Can a shareholder buyout replace a cause of action for involuntary dissolution of a corporation?

California, United States of America


The following excerpt is from Ontiveros v. Constable, 237 Cal.Rptr.3d 892, 27 Cal.App.5th 259 (Cal. App. 2018):

Such a conclusion finds support in section 2000. A cause of action for involuntary dissolution of a corporation seeks to end the subject corporation's legal existence. (See 1800.) In litigating that cause of action, the plaintiff would have to show that dissolution of the corporation was warranted while the defendant would fend off such a claim.
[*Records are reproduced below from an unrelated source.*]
(** * CashBackAPI: the pydantic models of [src/models.py]

    The module declares pydantic models: [Customer], [Product],
    [CashBackTransaction] and [JWTPayload] with its one method
    [update_exp_date].  [User], [UserInDB], [Token] and [TokenOwner] only
    hold data; they are in [Accounts].  The library is pydantic 1.8: validators
    declared with [@validator] that receive [values], errors collected over
    all the fields, lenient casts to the declared types.

    The development has these layers.
    - [Py]: the Python values the models receive and hold, exceptions, and
      the builtins the code relies on ([int], [float], [str], [re.fullmatch],
      [datetime]).
    - [Pydantic]: what [BaseModel.__init__] does with the declared fields:
      the type validators, the class validators run after them, the
      [values] dictionary handed to a validator, and the list of errors.
    - [Models]: the classes of the source file, field by field and validator
      by validator.
    - [Accounts]: the classes of the source file that hold the data of users
      and tokens; [Contracts]: the notions the properties of the
      constructors are stated with.

    Conventions.  A Python [int] is a [Z]; a [float] is an IEEE binary64 value
    of [SpecFloat]; a [str] is a [string] whose characters are the code points
    below 256; a [dict] with string keys is an association list that is
    searched from the left.  An exception is a value of [exn]; a computation
    that may raise has type [outcome A]. *)

From Stdlib Require Import ZArith List String Ascii Bool Lia.
From Stdlib Require Import SpecFloat.
Import ListNotations.
Lemma startswith_split p s :
  PyStr.startswith p s = true -> exists rest, s = p ++ rest.
Proof.
  unfold PyStr.startswith. revert s.
  induction p as [ | a p IH]; intros s Hp; [ exists s; reflexivity | ].
  destruct s as [ | b s]; cbn [String.prefix] in Hp; [ discriminate | ].
  destruct (ascii_dec a b) as [-> | ]; [ | discriminate ].
  destruct (IH s Hp) as [rest ->]. exists rest. reflexivity.
Qed.

Lemma startswith_app p rest : PyStr.startswith p (p ++ rest) = true.
Proof.
  unfold PyStr.startswith. induction p as [ | a p IH]; cbn [append String.prefix].
  - destruct rest; reflexivity.
  - destruct (ascii_dec a a) as [ _ | N]; [ exact IH | contradiction ].
Qed.

Lemma endswith_char_app c a s :
  s <> EmptyString -> endswith_char c (a ++ s) = endswith_char c s.
Proof.
  intros Hs. induction a as [ | d a IH]; cbn [append]; [ reflexivity | ].
  cbn [endswith_char]. destruct (a ++ s) eqn:E; [ | exact IH ].
  destruct a; [ cbn in E; contradiction | discriminate E ].
Qed.

Section SettingsFacts.
Variable str_strip : string -> string.
Context `{Builtins}.

Lemma with_scheme_shape d :
  d <> EmptyString -> endswith_char "/" d = false ->
  endswith_char "/" (with_scheme d) = false /\
  exists scheme rest,
    with_scheme d = scheme ++ rest /\
    (scheme = "http://" \/ scheme = "https://") /\
    rest <> EmptyString.
Proof.
  intros Hd He. unfold with_scheme.
  destruct (PyStr.startswith "http://" d) eqn:E1; cbn [negb andb].
  - split; [ exact He | ]. destruct (startswith_split _ _ E1) as [host ->].
    exists "http://", host. repeat split; auto.
    intros ->. discriminate He.
  - destruct (PyStr.startswith "https://" d) eqn:E2; cbn [negb].
    + split; [ exact He | ]. destruct (startswith_split _ _ E2) as [host ->].
      exists "https://", host. repeat split; auto.
      intros ->. discriminate He.
    + split; [ rewrite endswith_char_app; auto | ].
      exists "https://", d. repeat split; auto.
Qed.

Lemma with_scheme_fixed d :
  PyStr.startswith "http://" d = true \/ PyStr.startswith "https://" d = true ->
  with_scheme d = d.
Proof.
  unfold with_scheme. intros [-> | ->]; cbn; [ reflexivity | ].
  destruct (PyStr.startswith "http://" d); reflexivity.
Qed.

Lemma truthy_header_nonempty s :
  truthy_header (Some s) = true <-> s <> EmptyString.
Proof.
  cbn. rewrite negb_true_iff. split.
  - intros E ->. discriminate E.
  - intros Hs. destruct (String.eqb s EmptyString) eqn:E; [ | reflexivity ].
    apply String.eqb_eq in E. contradiction.
Qed.

(** X1.  When the setup succeeds, the domain of the run is [http://] or
    [https://] followed by at least one more character, and it does not
    end with a slash; normalising it again gives the same settings,
    provided [strip] leaves it as it is.  (What follows the scheme is the
    text of the setting: nothing checks that it names a host.) *)
Theorem normalised_domain env cfg :
  load_settings str_strip env = Ok cfg ->
  endswith_char "/" (OKTA_DOMAIN cfg) = false /\
  (exists scheme rest,
      OKTA_DOMAIN cfg = scheme ++ rest /\
      (scheme = "http://" \/ scheme = "https://") /\
      rest <> EmptyString) /\
  (forall env',
      env' "OKTA_DOMAIN" = Some (OKTA_DOMAIN cfg) ->
      str_strip (OKTA_DOMAIN cfg) = OKTA_DOMAIN cfg ->
      env' "OKTA_API_TOKEN" = env "OKTA_API_TOKEN" ->
      env' "BOB_APP_ID" = env "BOB_APP_ID" ->
      env' "BOB_APP_LABEL" = env "BOB_APP_LABEL" ->
      load_settings str_strip env' = Ok cfg).
Proof.
  unfold load_settings. intros Hl.
  destruct (truthy_header (Some (stripped_domain str_strip env))) eqn:Td;
    cbn [negb orb] in Hl; [ | discriminate ].
  destruct (truthy_header (env "OKTA_API_TOKEN")) eqn:Tt; cbn [negb] in Hl; [ | discriminate ].
  injection Hl as <-. cbn [OKTA_DOMAIN].
  apply truthy_header_nonempty in Td.
  assert (He : endswith_char "/" (stripped_domain str_strip env) = false)
    by apply rstrip_no_trailing.
  destruct (with_scheme_shape _ Td He) as [Hend Hshape].
  split; [ exact Hend | split; [ exact Hshape | ] ].
  intros env' Hd Hs Ht Hi Hb.
  unfold stripped_domain at 1 2 3. rewrite Hd, Hs, (rstrip_fixed _ _ Hend), Ht, Hi, Hb, Tt.
  destruct Hshape as [scheme [host [E [Hsch Hh]]]].
  assert (Tn : truthy_header (Some (with_scheme (stripped_domain str_strip env))) = true).
  { apply truthy_header_nonempty. rewrite E. destruct Hsch as [-> | ->]; discriminate. }
  rewrite Tn. cbn [negb orb]. rewrite with_scheme_fixed; [ reflexivity | ].
  rewrite E. destruct Hsch as [-> | ->]; [ left | right ]; apply startswith_app.
Qed.
(** X17.  The combat pass of a tick leaves every unit that is dead or
    retreating exactly as it was, so a retreating unit neither attacks nor
    is attacked; of the other units it writes only hit points, the alive
    flag, the attack cooldown and the animation. *)
Theorem processCombat_footprint (bm : BattleManager) (h : Heap) :
  (forall r, active (h r) = false -> Battle.processCombat bm h r = h r) /\
  (forall r,
     set_Animation
       (set_LastAttackTime
          (set_IsAlive (set_HP (Battle.processCombat bm h r) (HP (h r)))
                       (IsAlive (h r)))
          (LastAttackTime (h r)))
       (Animation (h r))
     = h r).
Proof.
  split.
  - intros r Hr. unfold Battle.processCombat. cbv zeta.
    assert (Hn : forall a, ~ In r (ArmyOps.GetAliveUnits h a)).
    { intros a Hin. apply GetAliveUnits_spec in Hin.
      destruct Hin as (_ & Ha & Hre). unfold active in Hr.
      rewrite Ha, Hre in Hr. discriminate. }
    rewrite attackPass_other by apply Hn. apply attackPass_other; apply Hn.
  - intros r.
    apply (processCombat_rel
             (fun u u' =>
                set_Animation
                  (set_LastAttackTime
                     (set_IsAlive (set_HP u' (HP u)) (IsAlive u))
                     (LastAttackTime u))
                  (Animation u) = u)).
    + intros u. now destruct u.
    + intros u v w H1 H2. rewrite <- H1 at 5. rewrite <- H2. reflexivity.
    + intros u a. now destruct u.
    + intros u t. now destruct u.
    + intros u d _ _. unfold UnitOps.TakeDamage.
      destruct (negb (IsAlive u)); [now destruct u|]. cbv zeta.
      destruct (_ <=? 0)%Z; now destruct u.
Qed.

Section Outcome.

Lemma checkWinConditions_outcome (bm : BattleManager) (h : Heap) :
  Battle.checkWinConditions bm h = bm \/
  (IsActive (Battle.checkWinConditions bm h) = false /\
   In (Winner (Battle.checkWinConditions bm h)) [0; 1; 2]%Z).
Proof.
  unfold Battle.checkWinConditions.
  repeat match goal with |- context [if ?b then _ else _] => destruct b end;
    try (now left); right; cbn; auto.
Qed.

Lemma Update_outcome (bm : BattleManager) (h : Heap) (dt : R) :
  IsActive bm = true ->
  (IsActive (fst (Battle.Update bm h dt)) = true /\
   Winner (fst (Battle.Update bm h dt)) = Winner bm) \/
  (IsActive (fst (Battle.Update bm h dt)) = false /\
   In (Winner (fst (Battle.Update bm h dt))) [0; 1; 2]%Z).
Proof.
  intros Ha. unfold Battle.Update. rewrite Ha. cbn [negb].
  pose proof (updateArmies_clock bm h dt) as Hc.
  destruct (Battle.updateArmies bm h dt) as [bm1 h2]. cbn [fst snd] in *.
  destruct Hc as (_ & _ & Hi & Hw).
  destruct (checkWinConditions_outcome bm1
              (Battle.processCombat bm1
                 (Battle.handleCollisions bm1 (Battle.updateAI bm1 h2 dt))))
    as [E|E].
  - left. rewrite E. split; congruence.
  - right. exact E.
Qed.

End Outcome.

(** X18.  The outcome of a battle is latched.  From a state in which an
    active battle has no winner, every sequence of [StartBattle] and
    [Update] keeps: an active battle has no winner (-1), the winner is one
    of -1, 0, 1, 2, and the time limit is what it was.  [Update] does
    nothing at all to a battle that is not active, and an [Update] that
    ends a battle always names an outcome: the winner is then 0, 1 or 2 and
    [GetWinnerName] is not the name of the undecided state. *)
Theorem battle_outcome_latched (bm0 : BattleManager) (h0 : Heap)
  (bm : BattleManager) (h : Heap) :
  (IsActive bm0 = true -> Winner bm0 = (-1)%Z) ->
  In (Winner bm0) [-1; 0; 1; 2]%Z ->
  reachable bm0 h0 bm h ->
  (IsActive bm = true -> Winner bm = (-1)%Z) /\
  In (Winner bm) [-1; 0; 1; 2]%Z /\
  TimeLimit bm = TimeLimit bm0 /\
  (forall dt, IsActive bm = false -> Battle.Update bm h dt = (bm, h)) /\
  (forall dt, IsActive bm = true ->
     IsActive (fst (Battle.Update bm h dt)) = false ->
     In (Winner (fst (Battle.Update bm h dt))) [0; 1; 2]%Z /\
     Battle.GetWinnerName (fst (Battle.Update bm h dt)) <> "未決定"%string).
Proof.
  intros H1 H2 Hr.
  assert (Inv : (IsActive bm = true -> Winner bm = (-1)%Z) /\
                In (Winner bm) [-1; 0; 1; 2]%Z /\
                TimeLimit bm = TimeLimit bm0).
  { induction Hr as [|bm1 h1 _ IH|bm1 h1 dt _ IH].
    - auto.
    - cbn. destruct IH as (_ & _ & IH). auto.
    - destruct IH as (I1 & I2 & I3).
      destruct (IsActive bm1) eqn:Ha.
      + split; [|split].
        * destruct (Update_outcome bm1 h1 dt Ha) as [[_ E]|[E _]].
          -- intros _. rewrite E. now apply I1.
          -- rewrite E. discriminate.
        * destruct (Update_outcome bm1 h1 dt Ha) as [[_ E]|[_ E]].
          -- now rewrite E.
          -- cbn in E |- *. tauto.
        * rewrite <- I3. unfold Battle.Update. rewrite Ha. cbn [negb].
          pose proof (updateArmies_clock bm1 h1 dt) as Hc.
          destruct (Battle.updateArmies bm1 h1 dt) as [bm2 h2].
          cbn [fst snd] in *. destruct Hc as (_ & Hl & _).
          rewrite <- Hl. apply checkWinConditions_frame.
      + unfold Battle.Update. rewrite Ha. cbn. rewrite Ha. auto. }
  destruct Inv as (I1 & I2 & I3).
  split; [exact I1|]. split; [exact I2|]. split; [exact I3|]. split.
  - intros dt Ha. unfold Battle.Update. now rewrite Ha.
  - intros dt Ha Hend.
    destruct (Update_outcome bm h dt Ha) as [[E _]|[_ E]]; [congruence|].
    split; [exact E|]. unfold Battle.GetWinnerName.
    cbn in E. destruct E as [<-|[<-|[<-|[]]]]; cbn; discriminate.
Qed.

Lemma battle_outcome_latched_witness :
  TimeLimit (fst (Battle.Update Sample.duelBattle Sample.duel 1))
  = TimeLimit Sample.duelBattle.
Proof.
  refine (proj1 (proj2 (proj2 (battle_outcome_latched Sample.duelBattle
            Sample.duel _ _ _ _ (reach_update _ _ _ _ 1 (reach_init _ _)))))).
  - reflexivity.
  - cbn. auto.
Defined.

(** X19.  A battle between two armies without groups is a draw after the
    first tick, whatever the time limit and the step are, and the tick
    changes no unit. *)
Theorem empty_battle_is_a_draw (timeLimit : R) (h : Heap) (dt : R) :
  let bm := Battle.StartBattle (Battle.NewBattleManager timeLimit) in
  IsActive (fst (Battle.Update bm h dt)) = false /\
  Winner (fst (Battle.Update bm h dt)) = 2%Z /\
  Battle.GetWinnerName (fst (Battle.Update bm h dt)) = "引き分け"%string /\
  snd (Battle.Update bm h dt) = h.
Proof.
  cbv zeta. unfold Battle.Update, Battle.StartBattle, Battle.NewBattleManager.
  cbn [IsActive negb]. unfold Battle.updateArmies. cbn [ArmyA ArmyB].
  unfold ArmyOps.Update, ArmyOps.NewArmy. cbn [Groups ArmyOps.updateGroups].
  cbn [fst snd].
  unfold Battle.checkWinConditions.
  cbn [BattleTime TimeLimit Battle.set_armies ArmyA ArmyB].
  unfold ArmyOps.GetTotalHealth, ArmyOps.IsDefeated, ArmyOps.GetAllUnits.
  cbn [Groups set_Groups flat_map forallb andb].
  unfold fgt. rewrite (proj2 (flt_false_iff 0 0)) by lra.
  destruct (fge _ _); cbn; auto.
Qed.
(** *** Independence of the number of processes *)

Lemma store_nat_length {A : Type} (a a' : list A) (k : nat) (v : A) :
  store_nat a k v = Some a' -> length a' = length a.
Proof.
  revert a' k. induction a as [|h t IH]; intros a' k E; [discriminate|].
  destruct k as [|k]; cbn in E.
  - inversion E. reflexivity.
  - destruct (store_nat t k v) as [t'|] eqn:Et; [|discriminate].
    inversion E. cbn. f_equal. eapply IH. eassumption.
Qed.

Lemma integrate_loop_length (dt : F) (capacity : Z) (idx : list Z) :
  forall (bodies bodies' : list body) (accelerations accelerations' : list F),
    integrate_loop dt capacity idx bodies accelerations =
      Some (bodies', accelerations') ->
    length bodies' = length bodies.
Proof.
  induction idx as [|i idx IH]; intros bodies bodies' accs accs' E.
  - inversion E. reflexivity.
  - cbn [integrate_loop] in E.
    destruct (load bodies i) as [b|]; [|discriminate].
    destruct (store bodies i (integrate b dt)) as [stored|] eqn:Es; [|discriminate].
    destruct (Z.of_nat (length accs) + 1 <? capacity); [|discriminate].
    apply IH in E. rewrite E. unfold store in Es.
    destruct (i <? 0); [discriminate|]. eapply store_nat_length. eassumption.
Qed.

Lemma simulation_loop_partition_invariant (c : config F) (s2 : F) (capacity : Z) :
  0 < body_count c < 2 ^ 31 -> 0 < world_size c ->
  body_count c mod world_size c = 0 ->
  forall (trips : nat) (bodies : list body) (accelerations : list F),
    Z.of_nat (length bodies) = body_count c ->
    simulation_loop c s2 (body_count c / world_size c) capacity trips
                    (bodies, accelerations) =
    simulation_loop (on_one_process c) s2 (body_count c / 1) capacity trips
                    (bodies, accelerations).
Proof.
  intros Hn Hw Hm. induction trips as [|trips IH]; intros bodies accs Hlen;
    [reflexivity|].
  cbn [simulation_loop].
  rewrite (iteration_partition_invariant c (on_one_process c))
    by (assumption || reflexivity).
  change (body_count (on_one_process c) / world_size (on_one_process c))
    with (body_count c / 1).
  destruct (iteration (on_one_process c) s2 (body_count c / 1) capacity
                      (bodies, accs)) as [[bodies' accs']|] eqn:E;
    [|reflexivity].
  apply IH.
  pose proof (iteration_spec (on_one_process c) s2 capacity bodies accs
                Hn Z.lt_0_1 (Z.mod_1_r (body_count c)) Hlen) as Es.
  change (body_count (on_one_process c)) with (body_count c) in Es.
  change (world_size (on_one_process c)) with 1 in Es.
  change (delta_time (on_one_process c)) with (delta_time c) in Es.
  rewrite E in Es.
  destruct (forces_total s2 (body_count c) bodies Hlen) as (g & Eg & Hg).
  rewrite Eg in Es. symmetry in Es.
  apply integrate_loop_length in Es.
  apply Forall2_length in Hg. lia.
Qed.

End Facts.

(** ** The integrator *)

(** C4 — For every body state and step size, [integrate] performs the
    semi-implicit Euler update: the new velocity is the old velocity plus
    acceleration times the step, the new position is the old position
    plus the NEW velocity times the step, and acceleration (and mass) are
    left as they were.  This holds in any arithmetic; in binary32 the
    result differs from the explicit Euler update, which would use the
    old velocity. *)
Theorem integrate_semi_implicit_euler :
  (forall (F : Type) (AF : Arith F) (b : body_t F) (dt : F),
      let b' := integrate b dt in
      vx b' = (vx b + ax b * dt)%fl /\
      vy b' = (vy b + ay b * dt)%fl /\
      x b' = (x b + vx b' * dt)%fl /\
      y b' = (y b + vy b' * dt)%fl /\
      ax b' = ax b /\ ay b' = ay b /\ mass b' = mass b) /\
  (forall (cf sf : Binary32.float32 -> Binary32.float32)
          (uc : Binary32.float32 -> Z),
      let AF := Binary32.arith cf sf uc in
      let b := mk_body f0 f0 f1 f0 f0 f0 f1 in
      x (integrate b fhalf) = Binary32.div f1 (of_Z 4) /\
      (x b + vx b * fhalf)%fl = f0 /\
      x (integrate b fhalf) <> (x b + vx b * fhalf)%fl).
Proof.
  split.
  - intros F AF b dt. cbn. repeat split; reflexivity.
  - intros cf sf. cbv zeta. vm_compute. repeat split; discriminate.
Qed.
Section 2000 allows the parties to avoid such litigation if the corporation or holders of 50 percent or more of the voting power of the corporation opt to purchase the shares owed by the plaintiff at their "fair value." ( 2000, subd. (a).) Subdivision (c) of section 2000 provides for a procedure to determine the fair value of the shares if the parties do not agree on a value. As such, section 2000 provides a mechanism to take the place of a cause of action for involuntary dissolution by allowing the parties to avoid litigating that claim and providing a means to establish the fair value of the corporation's shares. In this sense, the court's use of the word "supplants" is particularly apt. (See Goles v. Sawhney (2016) 5 Cal.App.5th 1014, 1018, 210 Cal.Rptr.3d 261 ["A section 2000 shareholder buyout is a special proceeding that supplants an action for involuntary dissolution of a corporation."].)